> **Problem**
Quote the entries below from the line with "assert (Hat : at_ctx deref laws si" through the line with "destruct (m (hm_i_ctx", both ends included, and only those lines.

> **Working data**
--------------------

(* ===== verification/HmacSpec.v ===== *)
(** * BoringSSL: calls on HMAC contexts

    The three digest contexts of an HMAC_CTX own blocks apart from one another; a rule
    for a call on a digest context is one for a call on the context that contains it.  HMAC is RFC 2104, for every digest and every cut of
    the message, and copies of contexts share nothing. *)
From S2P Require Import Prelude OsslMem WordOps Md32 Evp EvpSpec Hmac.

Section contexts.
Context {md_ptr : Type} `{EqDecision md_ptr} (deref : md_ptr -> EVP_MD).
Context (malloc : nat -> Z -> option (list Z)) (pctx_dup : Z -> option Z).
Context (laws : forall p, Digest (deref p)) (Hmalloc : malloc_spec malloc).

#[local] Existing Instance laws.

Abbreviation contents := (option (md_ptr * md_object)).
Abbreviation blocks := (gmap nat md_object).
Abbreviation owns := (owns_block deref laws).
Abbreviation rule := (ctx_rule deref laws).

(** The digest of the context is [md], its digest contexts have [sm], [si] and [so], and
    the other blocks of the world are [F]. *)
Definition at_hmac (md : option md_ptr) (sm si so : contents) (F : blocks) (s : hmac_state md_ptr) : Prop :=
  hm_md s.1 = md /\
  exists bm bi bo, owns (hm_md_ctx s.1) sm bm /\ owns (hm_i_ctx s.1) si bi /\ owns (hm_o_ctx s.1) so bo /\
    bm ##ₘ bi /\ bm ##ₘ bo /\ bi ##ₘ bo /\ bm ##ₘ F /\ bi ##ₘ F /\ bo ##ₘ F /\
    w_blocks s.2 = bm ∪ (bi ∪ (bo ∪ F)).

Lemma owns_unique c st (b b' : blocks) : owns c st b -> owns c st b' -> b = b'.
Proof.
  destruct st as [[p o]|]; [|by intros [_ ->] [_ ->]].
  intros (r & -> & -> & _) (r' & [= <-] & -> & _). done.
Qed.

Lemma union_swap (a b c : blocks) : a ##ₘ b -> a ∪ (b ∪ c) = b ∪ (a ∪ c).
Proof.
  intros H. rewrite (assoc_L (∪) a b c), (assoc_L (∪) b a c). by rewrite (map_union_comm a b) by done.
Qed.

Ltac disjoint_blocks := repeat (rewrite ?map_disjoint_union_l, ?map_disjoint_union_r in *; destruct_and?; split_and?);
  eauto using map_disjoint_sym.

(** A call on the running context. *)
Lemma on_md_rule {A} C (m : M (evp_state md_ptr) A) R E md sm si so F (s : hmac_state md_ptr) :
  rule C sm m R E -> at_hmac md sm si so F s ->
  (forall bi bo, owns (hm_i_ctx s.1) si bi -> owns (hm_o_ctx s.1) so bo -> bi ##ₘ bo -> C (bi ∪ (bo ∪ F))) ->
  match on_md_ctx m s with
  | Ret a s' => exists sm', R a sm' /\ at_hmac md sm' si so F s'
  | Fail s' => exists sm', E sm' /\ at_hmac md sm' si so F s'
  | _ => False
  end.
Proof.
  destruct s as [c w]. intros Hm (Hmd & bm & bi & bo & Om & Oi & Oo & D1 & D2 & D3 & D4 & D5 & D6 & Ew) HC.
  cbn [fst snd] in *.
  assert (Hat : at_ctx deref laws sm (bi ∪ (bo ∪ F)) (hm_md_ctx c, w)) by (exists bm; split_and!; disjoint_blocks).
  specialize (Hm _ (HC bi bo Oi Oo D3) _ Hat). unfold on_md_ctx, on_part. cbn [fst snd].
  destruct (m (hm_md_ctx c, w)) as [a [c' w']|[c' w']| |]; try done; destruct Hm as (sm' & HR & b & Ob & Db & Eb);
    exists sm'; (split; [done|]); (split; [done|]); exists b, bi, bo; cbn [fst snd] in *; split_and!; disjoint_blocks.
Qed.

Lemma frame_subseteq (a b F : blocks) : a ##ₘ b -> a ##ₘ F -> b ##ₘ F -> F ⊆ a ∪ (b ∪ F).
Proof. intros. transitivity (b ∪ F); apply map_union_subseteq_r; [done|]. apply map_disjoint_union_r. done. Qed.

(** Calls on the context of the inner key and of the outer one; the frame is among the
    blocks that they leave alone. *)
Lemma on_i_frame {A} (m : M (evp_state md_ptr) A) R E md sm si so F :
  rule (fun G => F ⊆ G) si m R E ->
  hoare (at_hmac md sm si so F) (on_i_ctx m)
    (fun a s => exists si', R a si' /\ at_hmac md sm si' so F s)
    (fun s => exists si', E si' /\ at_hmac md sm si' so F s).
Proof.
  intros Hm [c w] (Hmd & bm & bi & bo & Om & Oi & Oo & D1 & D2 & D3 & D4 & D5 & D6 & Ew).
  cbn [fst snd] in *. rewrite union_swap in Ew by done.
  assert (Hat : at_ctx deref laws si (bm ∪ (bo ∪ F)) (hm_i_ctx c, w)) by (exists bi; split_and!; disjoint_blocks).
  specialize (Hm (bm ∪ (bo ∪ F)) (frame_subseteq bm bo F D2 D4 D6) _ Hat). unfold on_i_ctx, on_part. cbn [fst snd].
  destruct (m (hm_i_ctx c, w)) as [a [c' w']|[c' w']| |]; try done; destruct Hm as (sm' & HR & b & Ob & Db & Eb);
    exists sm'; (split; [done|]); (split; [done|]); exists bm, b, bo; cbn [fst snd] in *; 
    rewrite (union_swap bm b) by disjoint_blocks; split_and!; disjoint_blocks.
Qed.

--------------------

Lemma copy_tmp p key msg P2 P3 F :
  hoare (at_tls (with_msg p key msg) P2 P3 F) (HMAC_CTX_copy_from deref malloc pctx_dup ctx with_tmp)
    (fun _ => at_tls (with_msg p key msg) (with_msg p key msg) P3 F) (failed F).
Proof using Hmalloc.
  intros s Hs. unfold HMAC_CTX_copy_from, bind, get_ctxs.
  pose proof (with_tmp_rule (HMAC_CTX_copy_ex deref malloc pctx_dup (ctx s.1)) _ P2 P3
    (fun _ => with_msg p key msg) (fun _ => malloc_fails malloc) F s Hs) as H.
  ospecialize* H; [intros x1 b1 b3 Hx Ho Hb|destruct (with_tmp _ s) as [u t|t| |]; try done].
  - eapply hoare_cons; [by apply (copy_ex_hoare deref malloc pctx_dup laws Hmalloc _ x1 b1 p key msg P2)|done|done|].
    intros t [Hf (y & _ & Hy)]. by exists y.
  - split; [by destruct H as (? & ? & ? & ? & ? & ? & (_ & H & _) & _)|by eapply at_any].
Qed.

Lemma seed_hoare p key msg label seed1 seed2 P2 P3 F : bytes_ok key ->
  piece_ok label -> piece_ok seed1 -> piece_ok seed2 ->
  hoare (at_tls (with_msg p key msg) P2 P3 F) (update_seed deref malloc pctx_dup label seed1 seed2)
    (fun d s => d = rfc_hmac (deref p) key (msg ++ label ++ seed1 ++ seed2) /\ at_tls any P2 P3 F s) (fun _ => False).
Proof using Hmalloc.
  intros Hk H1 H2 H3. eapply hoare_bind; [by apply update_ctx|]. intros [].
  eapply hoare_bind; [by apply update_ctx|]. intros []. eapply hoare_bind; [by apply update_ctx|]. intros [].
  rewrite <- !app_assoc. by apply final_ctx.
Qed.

--------------------

> **Finished exercise**
  assert (Hat : at_ctx deref laws si (bm ∪ (bo ∪ F)) (hm_i_ctx c, w)) by (exists bi; split_and!; disjoint_blocks).
  specialize (Hm (bm ∪ (bo ∪ F)) (frame_subseteq bm bo F D2 D4 D6) _ Hat). unfold on_i_ctx, on_part. cbn [fst snd].
  destruct (m (hm_i_ctx c, w)) as [a [c' w']|[c' w']| |]; try done; destruct Hm as (sm' & HR & b & Ob & Db & Eb);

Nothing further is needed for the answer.